:: Exercise goal ::
Once the line with "CallRunVisualization g; StatusConfig" is found in the entries below, print it and each following line exactly, stopping after the line with "[|vm_compute in H8; discriminate]."; print nothing else.

:: Collected data ::
↓↓↓

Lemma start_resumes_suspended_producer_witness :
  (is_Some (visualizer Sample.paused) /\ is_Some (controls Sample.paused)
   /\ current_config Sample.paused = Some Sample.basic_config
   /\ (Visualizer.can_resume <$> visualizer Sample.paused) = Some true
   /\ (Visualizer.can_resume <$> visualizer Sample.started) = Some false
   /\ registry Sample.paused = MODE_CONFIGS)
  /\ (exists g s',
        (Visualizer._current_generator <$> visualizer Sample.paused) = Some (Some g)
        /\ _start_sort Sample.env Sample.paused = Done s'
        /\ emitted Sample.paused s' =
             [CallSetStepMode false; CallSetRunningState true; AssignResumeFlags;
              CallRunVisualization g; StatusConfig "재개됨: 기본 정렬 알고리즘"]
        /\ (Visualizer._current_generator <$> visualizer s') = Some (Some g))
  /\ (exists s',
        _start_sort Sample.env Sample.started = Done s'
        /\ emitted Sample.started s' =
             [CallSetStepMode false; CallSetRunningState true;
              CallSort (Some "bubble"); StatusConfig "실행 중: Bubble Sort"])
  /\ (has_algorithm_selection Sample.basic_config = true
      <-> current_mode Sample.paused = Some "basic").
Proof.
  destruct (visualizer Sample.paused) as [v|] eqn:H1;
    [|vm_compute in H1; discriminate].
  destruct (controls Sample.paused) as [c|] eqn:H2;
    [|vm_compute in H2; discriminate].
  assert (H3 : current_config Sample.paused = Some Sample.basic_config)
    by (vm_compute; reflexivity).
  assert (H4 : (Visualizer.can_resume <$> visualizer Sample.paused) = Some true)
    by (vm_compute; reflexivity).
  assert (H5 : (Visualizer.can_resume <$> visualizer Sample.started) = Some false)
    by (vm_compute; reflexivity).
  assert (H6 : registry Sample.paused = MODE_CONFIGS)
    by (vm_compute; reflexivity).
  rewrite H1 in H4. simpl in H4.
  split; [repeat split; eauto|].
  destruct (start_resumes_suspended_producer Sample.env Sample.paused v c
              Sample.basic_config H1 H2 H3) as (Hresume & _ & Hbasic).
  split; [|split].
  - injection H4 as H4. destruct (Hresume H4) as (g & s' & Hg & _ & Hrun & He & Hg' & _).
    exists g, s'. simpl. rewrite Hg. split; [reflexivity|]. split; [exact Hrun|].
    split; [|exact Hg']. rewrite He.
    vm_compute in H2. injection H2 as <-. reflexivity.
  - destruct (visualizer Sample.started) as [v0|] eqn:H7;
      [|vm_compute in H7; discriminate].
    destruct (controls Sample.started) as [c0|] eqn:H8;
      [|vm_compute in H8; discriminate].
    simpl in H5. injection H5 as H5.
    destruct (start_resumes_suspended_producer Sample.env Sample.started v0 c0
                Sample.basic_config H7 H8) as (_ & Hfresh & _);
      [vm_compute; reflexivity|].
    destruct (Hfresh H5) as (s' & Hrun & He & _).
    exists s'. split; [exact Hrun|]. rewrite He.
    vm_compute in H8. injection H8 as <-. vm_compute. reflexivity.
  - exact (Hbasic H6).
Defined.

↑↑↑

:: Response ::
              CallRunVisualization g; StatusConfig "재개됨: 기본 정렬 알고리즘"]
        /\ (Visualizer._current_generator <$> visualizer s') = Some (Some g))
  /\ (exists s',
        _start_sort Sample.env Sample.started = Done s'
        /\ emitted Sample.started s' =
             [CallSetStepMode false; CallSetRunningState true;
              CallSort (Some "bubble"); StatusConfig "실행 중: Bubble Sort"])
  /\ (has_algorithm_selection Sample.basic_config = true
      <-> current_mode Sample.paused = Some "basic").
Proof.
  destruct (visualizer Sample.paused) as [v|] eqn:H1;
    [|vm_compute in H1; discriminate].
  destruct (controls Sample.paused) as [c|] eqn:H2;
    [|vm_compute in H2; discriminate].
  assert (H3 : current_config Sample.paused = Some Sample.basic_config)
    by (vm_compute; reflexivity).
  assert (H4 : (Visualizer.can_resume <$> visualizer Sample.paused) = Some true)
    by (vm_compute; reflexivity).
  assert (H5 : (Visualizer.can_resume <$> visualizer Sample.started) = Some false)
    by (vm_compute; reflexivity).
  assert (H6 : registry Sample.paused = MODE_CONFIGS)
    by (vm_compute; reflexivity).
  rewrite H1 in H4. simpl in H4.
  split; [repeat split; eauto|].
  destruct (start_resumes_suspended_producer Sample.env Sample.paused v c
              Sample.basic_config H1 H2 H3) as (Hresume & _ & Hbasic).
  split; [|split].
  - injection H4 as H4. destruct (Hresume H4) as (g & s' & Hg & _ & Hrun & He & Hg' & _).
    exists g, s'. simpl. rewrite Hg. split; [reflexivity|]. split; [exact Hrun|].
    split; [|exact Hg']. rewrite He.
    vm_compute in H2. injection H2 as <-. reflexivity.
  - destruct (visualizer Sample.started) as [v0|] eqn:H7;
      [|vm_compute in H7; discriminate].
    destruct (controls Sample.started) as [c0|] eqn:H8;
      [|vm_compute in H8; discriminate].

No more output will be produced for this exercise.